> **PROBLEM DETAILS**
Each line below from the one containing "match acquire_pop pool_key p with" through the one containing "if usable idle_ttl" should be output exactly as it stands, and no other line should appear.

Start of INFORMATION SHOWN

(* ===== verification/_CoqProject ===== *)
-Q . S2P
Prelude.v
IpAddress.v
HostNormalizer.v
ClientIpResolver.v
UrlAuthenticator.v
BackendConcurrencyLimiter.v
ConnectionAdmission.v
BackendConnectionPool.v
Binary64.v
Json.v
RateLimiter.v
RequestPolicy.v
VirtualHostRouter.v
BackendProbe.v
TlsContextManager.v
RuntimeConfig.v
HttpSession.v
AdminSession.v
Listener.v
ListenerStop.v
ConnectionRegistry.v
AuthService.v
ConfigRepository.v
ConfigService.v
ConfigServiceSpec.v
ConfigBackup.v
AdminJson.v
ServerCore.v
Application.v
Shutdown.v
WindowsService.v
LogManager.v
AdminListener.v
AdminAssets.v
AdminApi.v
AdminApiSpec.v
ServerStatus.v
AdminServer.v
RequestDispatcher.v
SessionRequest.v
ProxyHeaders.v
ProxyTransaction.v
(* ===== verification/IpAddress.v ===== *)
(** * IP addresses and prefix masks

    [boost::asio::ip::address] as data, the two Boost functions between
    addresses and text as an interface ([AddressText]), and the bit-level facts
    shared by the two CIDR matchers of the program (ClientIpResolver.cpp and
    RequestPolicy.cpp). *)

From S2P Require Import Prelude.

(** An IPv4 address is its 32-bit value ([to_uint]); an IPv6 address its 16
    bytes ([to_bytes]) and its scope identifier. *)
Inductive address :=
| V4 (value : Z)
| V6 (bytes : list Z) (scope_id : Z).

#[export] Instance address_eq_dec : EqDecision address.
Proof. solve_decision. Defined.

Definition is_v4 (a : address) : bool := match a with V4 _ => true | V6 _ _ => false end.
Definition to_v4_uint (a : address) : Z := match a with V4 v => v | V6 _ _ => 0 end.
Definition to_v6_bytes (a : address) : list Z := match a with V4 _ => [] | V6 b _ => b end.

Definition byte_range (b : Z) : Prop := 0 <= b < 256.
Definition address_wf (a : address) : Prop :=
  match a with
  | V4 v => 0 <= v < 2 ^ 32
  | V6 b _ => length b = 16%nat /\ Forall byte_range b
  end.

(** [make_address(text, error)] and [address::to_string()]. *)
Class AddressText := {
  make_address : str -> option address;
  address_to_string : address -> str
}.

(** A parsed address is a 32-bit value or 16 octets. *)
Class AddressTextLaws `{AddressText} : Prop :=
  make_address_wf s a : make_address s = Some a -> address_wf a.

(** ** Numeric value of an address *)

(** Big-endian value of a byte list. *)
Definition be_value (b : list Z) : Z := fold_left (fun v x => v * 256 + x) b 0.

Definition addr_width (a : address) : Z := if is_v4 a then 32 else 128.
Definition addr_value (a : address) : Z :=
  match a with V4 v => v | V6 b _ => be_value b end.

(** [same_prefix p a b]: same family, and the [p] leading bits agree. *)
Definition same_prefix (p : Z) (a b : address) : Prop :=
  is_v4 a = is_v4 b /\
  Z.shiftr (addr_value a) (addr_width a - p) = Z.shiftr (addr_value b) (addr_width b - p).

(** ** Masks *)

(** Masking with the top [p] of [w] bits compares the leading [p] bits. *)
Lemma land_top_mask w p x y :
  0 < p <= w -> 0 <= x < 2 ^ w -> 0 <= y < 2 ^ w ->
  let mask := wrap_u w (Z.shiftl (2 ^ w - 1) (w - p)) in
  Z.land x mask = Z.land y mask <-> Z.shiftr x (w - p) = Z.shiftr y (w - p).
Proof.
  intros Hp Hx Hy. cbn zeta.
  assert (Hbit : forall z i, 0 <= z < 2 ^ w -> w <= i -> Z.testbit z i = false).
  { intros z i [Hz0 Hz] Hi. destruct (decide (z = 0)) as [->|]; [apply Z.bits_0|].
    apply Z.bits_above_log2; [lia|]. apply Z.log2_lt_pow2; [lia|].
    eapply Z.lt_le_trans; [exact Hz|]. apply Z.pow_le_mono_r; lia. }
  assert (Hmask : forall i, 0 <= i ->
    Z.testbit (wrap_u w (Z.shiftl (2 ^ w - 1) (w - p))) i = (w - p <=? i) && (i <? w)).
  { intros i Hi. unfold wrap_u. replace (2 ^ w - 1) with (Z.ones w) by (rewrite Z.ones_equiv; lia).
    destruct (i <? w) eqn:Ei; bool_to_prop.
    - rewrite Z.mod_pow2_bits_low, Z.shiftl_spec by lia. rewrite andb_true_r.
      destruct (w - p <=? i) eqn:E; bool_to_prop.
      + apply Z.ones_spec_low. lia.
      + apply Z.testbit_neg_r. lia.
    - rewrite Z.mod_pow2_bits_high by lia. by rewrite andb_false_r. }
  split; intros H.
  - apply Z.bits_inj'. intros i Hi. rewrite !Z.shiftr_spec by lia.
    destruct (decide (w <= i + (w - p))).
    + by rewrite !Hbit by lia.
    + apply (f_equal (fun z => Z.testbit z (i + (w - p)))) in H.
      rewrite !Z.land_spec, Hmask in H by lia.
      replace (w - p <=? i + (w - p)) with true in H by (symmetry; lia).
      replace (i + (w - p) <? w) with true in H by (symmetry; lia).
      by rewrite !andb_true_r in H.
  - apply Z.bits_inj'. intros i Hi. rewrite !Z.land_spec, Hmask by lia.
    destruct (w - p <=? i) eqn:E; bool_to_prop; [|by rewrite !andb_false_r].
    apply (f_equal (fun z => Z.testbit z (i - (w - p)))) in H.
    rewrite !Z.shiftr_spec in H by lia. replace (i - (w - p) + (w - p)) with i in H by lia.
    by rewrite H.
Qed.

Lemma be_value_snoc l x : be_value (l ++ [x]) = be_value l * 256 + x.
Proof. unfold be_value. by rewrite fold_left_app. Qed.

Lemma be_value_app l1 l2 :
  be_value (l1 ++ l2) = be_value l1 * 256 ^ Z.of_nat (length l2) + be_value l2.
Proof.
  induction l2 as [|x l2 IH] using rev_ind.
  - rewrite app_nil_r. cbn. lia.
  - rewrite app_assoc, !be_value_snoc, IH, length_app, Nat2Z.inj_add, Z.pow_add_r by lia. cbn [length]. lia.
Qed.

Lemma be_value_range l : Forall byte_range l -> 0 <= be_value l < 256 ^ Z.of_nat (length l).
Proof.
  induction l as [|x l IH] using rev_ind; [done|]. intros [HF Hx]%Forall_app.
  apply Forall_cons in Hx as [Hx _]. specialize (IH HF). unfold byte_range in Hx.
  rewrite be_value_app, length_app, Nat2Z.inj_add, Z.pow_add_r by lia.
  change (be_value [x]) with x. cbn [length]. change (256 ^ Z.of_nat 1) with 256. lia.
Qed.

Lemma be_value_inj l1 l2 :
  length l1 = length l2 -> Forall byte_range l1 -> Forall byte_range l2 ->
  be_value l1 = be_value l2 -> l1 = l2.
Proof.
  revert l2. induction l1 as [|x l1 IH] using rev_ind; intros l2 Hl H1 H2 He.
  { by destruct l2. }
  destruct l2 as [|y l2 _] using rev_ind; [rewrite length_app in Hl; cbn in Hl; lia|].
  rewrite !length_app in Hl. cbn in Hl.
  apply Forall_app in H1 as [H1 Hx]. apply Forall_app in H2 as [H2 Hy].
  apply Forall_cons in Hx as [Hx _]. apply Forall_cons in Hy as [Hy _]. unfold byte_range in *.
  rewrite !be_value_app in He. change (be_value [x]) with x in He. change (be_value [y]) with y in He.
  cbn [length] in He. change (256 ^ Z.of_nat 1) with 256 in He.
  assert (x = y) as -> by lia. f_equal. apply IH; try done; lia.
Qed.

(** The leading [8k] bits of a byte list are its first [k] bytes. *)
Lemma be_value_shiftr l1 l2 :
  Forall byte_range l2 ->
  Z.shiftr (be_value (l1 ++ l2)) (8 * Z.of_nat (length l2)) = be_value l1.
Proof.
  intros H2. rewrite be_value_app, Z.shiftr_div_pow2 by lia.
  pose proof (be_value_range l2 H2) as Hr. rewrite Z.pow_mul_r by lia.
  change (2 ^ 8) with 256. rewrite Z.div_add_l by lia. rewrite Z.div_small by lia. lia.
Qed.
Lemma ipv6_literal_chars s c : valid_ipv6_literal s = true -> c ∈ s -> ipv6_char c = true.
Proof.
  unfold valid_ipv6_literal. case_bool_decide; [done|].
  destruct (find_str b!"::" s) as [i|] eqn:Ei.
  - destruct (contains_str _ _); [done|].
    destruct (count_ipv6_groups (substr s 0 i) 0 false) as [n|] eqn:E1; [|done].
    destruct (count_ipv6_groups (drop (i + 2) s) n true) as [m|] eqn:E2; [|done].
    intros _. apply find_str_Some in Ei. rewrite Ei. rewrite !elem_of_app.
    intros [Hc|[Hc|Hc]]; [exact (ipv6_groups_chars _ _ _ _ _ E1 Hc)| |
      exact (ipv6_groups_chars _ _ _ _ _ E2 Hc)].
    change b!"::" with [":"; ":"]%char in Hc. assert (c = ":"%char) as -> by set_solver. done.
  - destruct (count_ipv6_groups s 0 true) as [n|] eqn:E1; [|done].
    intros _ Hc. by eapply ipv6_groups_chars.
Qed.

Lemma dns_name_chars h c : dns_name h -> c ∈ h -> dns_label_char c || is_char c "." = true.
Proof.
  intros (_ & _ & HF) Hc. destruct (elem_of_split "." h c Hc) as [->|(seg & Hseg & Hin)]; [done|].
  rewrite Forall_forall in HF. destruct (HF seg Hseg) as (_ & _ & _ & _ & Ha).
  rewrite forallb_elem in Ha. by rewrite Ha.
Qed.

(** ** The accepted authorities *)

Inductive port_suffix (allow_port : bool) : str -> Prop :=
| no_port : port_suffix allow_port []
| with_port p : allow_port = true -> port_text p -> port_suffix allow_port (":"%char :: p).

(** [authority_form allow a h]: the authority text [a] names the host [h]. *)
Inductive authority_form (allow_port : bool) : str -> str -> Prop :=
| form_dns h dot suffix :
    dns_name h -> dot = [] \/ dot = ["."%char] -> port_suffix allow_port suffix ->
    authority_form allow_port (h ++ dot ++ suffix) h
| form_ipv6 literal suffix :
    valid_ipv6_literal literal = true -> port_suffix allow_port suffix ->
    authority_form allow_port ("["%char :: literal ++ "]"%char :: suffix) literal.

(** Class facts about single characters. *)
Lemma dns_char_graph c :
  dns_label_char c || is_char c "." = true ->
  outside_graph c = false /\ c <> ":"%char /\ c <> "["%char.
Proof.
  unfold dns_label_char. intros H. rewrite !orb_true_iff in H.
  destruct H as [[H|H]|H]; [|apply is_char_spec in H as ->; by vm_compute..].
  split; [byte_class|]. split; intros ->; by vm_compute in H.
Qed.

End of INFORMATION SHOWN
Start of INFORMATION SHOWN

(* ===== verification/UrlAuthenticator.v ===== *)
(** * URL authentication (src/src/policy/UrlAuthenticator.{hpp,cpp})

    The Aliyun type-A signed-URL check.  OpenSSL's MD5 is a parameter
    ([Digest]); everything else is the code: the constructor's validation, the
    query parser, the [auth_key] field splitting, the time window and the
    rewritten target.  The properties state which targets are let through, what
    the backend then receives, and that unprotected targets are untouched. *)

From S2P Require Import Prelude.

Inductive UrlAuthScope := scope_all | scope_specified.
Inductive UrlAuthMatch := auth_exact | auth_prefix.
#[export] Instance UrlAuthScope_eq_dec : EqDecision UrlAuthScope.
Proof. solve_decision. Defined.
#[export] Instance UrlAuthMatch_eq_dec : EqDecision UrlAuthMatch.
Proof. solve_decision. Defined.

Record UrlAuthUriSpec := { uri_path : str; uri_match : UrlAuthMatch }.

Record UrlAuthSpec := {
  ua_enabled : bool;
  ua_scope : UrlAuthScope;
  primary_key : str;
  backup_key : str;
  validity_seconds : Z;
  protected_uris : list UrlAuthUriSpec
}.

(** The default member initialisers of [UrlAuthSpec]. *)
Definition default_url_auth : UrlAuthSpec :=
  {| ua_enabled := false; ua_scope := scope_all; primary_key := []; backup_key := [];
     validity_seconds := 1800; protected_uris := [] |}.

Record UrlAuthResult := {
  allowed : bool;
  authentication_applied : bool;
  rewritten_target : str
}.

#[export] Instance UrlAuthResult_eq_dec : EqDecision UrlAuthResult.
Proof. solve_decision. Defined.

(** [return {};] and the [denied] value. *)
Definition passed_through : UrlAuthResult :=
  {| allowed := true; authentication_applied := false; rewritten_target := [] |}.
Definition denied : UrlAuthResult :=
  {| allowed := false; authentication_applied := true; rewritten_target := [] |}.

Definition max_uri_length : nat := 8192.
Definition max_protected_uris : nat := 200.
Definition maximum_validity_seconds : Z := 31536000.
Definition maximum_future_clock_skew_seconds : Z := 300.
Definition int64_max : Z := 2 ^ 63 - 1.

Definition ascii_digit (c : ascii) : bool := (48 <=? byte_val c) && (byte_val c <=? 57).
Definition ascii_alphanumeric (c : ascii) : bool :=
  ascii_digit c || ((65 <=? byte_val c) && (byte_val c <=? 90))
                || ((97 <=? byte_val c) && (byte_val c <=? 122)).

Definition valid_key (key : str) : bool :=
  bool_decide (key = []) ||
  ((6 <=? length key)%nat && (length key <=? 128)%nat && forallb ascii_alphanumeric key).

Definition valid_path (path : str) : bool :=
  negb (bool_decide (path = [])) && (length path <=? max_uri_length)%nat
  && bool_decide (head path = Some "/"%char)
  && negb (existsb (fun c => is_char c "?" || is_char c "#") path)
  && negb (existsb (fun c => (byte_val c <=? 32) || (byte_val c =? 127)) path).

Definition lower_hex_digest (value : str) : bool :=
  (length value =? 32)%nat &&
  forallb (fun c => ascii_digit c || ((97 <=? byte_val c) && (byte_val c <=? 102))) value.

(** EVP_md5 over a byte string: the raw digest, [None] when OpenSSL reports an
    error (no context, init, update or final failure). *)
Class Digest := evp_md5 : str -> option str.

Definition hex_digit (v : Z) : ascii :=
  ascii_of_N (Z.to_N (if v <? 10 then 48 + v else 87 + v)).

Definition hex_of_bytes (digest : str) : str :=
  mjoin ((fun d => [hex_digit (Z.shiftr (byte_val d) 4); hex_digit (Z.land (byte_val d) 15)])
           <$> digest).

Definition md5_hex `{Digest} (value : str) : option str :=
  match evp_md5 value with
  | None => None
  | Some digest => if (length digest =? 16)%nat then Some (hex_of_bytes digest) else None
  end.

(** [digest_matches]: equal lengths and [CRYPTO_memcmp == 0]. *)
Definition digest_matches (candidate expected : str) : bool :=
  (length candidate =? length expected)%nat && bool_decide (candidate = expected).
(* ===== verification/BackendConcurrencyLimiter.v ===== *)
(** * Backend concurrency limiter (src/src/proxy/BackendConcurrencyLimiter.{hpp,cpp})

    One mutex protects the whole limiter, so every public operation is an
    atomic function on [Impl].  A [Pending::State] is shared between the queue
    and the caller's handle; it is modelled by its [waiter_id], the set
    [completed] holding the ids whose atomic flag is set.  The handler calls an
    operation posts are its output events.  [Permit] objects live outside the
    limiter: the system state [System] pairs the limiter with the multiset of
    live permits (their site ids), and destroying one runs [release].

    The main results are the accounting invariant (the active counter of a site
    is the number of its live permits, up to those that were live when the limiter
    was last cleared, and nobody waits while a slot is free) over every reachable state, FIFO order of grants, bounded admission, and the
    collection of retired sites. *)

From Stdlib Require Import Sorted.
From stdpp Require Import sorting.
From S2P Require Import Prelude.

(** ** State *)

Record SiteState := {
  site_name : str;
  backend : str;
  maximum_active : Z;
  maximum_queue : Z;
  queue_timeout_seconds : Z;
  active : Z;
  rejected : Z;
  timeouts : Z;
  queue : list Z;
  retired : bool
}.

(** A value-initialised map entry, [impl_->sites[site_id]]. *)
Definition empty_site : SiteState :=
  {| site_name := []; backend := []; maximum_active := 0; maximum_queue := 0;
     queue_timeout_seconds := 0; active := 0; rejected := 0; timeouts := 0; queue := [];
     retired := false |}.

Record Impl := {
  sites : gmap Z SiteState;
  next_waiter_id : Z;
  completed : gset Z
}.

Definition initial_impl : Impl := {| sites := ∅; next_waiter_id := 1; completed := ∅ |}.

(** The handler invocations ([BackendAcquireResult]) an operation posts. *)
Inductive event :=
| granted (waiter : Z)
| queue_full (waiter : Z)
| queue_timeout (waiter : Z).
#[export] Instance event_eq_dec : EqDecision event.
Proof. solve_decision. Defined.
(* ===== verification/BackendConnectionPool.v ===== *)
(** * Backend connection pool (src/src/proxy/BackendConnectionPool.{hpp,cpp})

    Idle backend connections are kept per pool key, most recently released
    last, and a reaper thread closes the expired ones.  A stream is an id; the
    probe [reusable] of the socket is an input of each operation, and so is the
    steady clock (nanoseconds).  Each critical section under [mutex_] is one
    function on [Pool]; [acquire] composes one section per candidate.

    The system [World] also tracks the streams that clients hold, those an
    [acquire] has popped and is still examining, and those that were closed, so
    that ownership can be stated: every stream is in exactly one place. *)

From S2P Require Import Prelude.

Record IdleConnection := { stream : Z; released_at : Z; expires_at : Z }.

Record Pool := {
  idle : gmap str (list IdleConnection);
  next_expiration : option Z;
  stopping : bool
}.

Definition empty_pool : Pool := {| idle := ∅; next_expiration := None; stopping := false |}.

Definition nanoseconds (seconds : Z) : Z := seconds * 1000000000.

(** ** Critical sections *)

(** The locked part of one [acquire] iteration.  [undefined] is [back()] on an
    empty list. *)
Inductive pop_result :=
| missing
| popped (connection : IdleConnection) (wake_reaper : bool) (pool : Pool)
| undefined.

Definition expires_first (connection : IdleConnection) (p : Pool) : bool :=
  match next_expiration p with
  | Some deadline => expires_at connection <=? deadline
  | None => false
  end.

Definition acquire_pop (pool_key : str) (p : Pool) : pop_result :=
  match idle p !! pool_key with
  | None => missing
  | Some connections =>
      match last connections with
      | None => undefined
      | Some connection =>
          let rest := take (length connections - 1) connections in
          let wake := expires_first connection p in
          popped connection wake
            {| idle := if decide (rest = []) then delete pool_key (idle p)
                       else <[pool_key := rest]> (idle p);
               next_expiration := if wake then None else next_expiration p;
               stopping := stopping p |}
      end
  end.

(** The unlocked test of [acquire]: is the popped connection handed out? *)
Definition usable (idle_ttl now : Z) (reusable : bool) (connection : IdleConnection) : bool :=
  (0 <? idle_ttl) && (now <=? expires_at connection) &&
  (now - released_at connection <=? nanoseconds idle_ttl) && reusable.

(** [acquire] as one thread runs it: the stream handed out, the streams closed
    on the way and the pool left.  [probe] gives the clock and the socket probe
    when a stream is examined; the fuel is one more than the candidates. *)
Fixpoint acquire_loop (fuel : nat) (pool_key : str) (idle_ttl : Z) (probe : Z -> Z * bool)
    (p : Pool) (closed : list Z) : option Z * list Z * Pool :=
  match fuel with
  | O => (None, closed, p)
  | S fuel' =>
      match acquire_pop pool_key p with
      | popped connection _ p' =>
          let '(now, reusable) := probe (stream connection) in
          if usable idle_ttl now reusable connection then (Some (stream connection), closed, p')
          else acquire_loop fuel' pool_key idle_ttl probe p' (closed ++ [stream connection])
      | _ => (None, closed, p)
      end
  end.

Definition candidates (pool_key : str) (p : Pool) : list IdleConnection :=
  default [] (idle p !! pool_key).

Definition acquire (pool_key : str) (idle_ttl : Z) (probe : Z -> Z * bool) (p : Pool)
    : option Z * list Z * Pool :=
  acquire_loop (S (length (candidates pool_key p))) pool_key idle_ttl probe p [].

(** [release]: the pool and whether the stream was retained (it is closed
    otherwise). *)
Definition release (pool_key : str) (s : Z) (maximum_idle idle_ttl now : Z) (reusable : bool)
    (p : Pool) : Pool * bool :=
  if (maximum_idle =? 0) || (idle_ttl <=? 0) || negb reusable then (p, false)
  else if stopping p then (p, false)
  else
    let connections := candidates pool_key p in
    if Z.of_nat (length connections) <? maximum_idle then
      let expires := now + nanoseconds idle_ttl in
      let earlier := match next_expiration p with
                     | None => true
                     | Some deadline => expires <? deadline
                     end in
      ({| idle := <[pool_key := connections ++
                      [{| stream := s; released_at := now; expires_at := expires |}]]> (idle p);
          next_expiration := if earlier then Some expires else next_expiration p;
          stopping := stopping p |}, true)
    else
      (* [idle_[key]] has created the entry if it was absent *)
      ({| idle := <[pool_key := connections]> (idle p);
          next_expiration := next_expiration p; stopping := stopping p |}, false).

End of INFORMATION SHOWN

> **ANSWER FOR THIS EXERCISE**
      match acquire_pop pool_key p with
      | popped connection _ p' =>
          let '(now, reusable) := probe (stream connection) in
          if usable idle_ttl now reusable connection then (Some (stream connection), closed, p')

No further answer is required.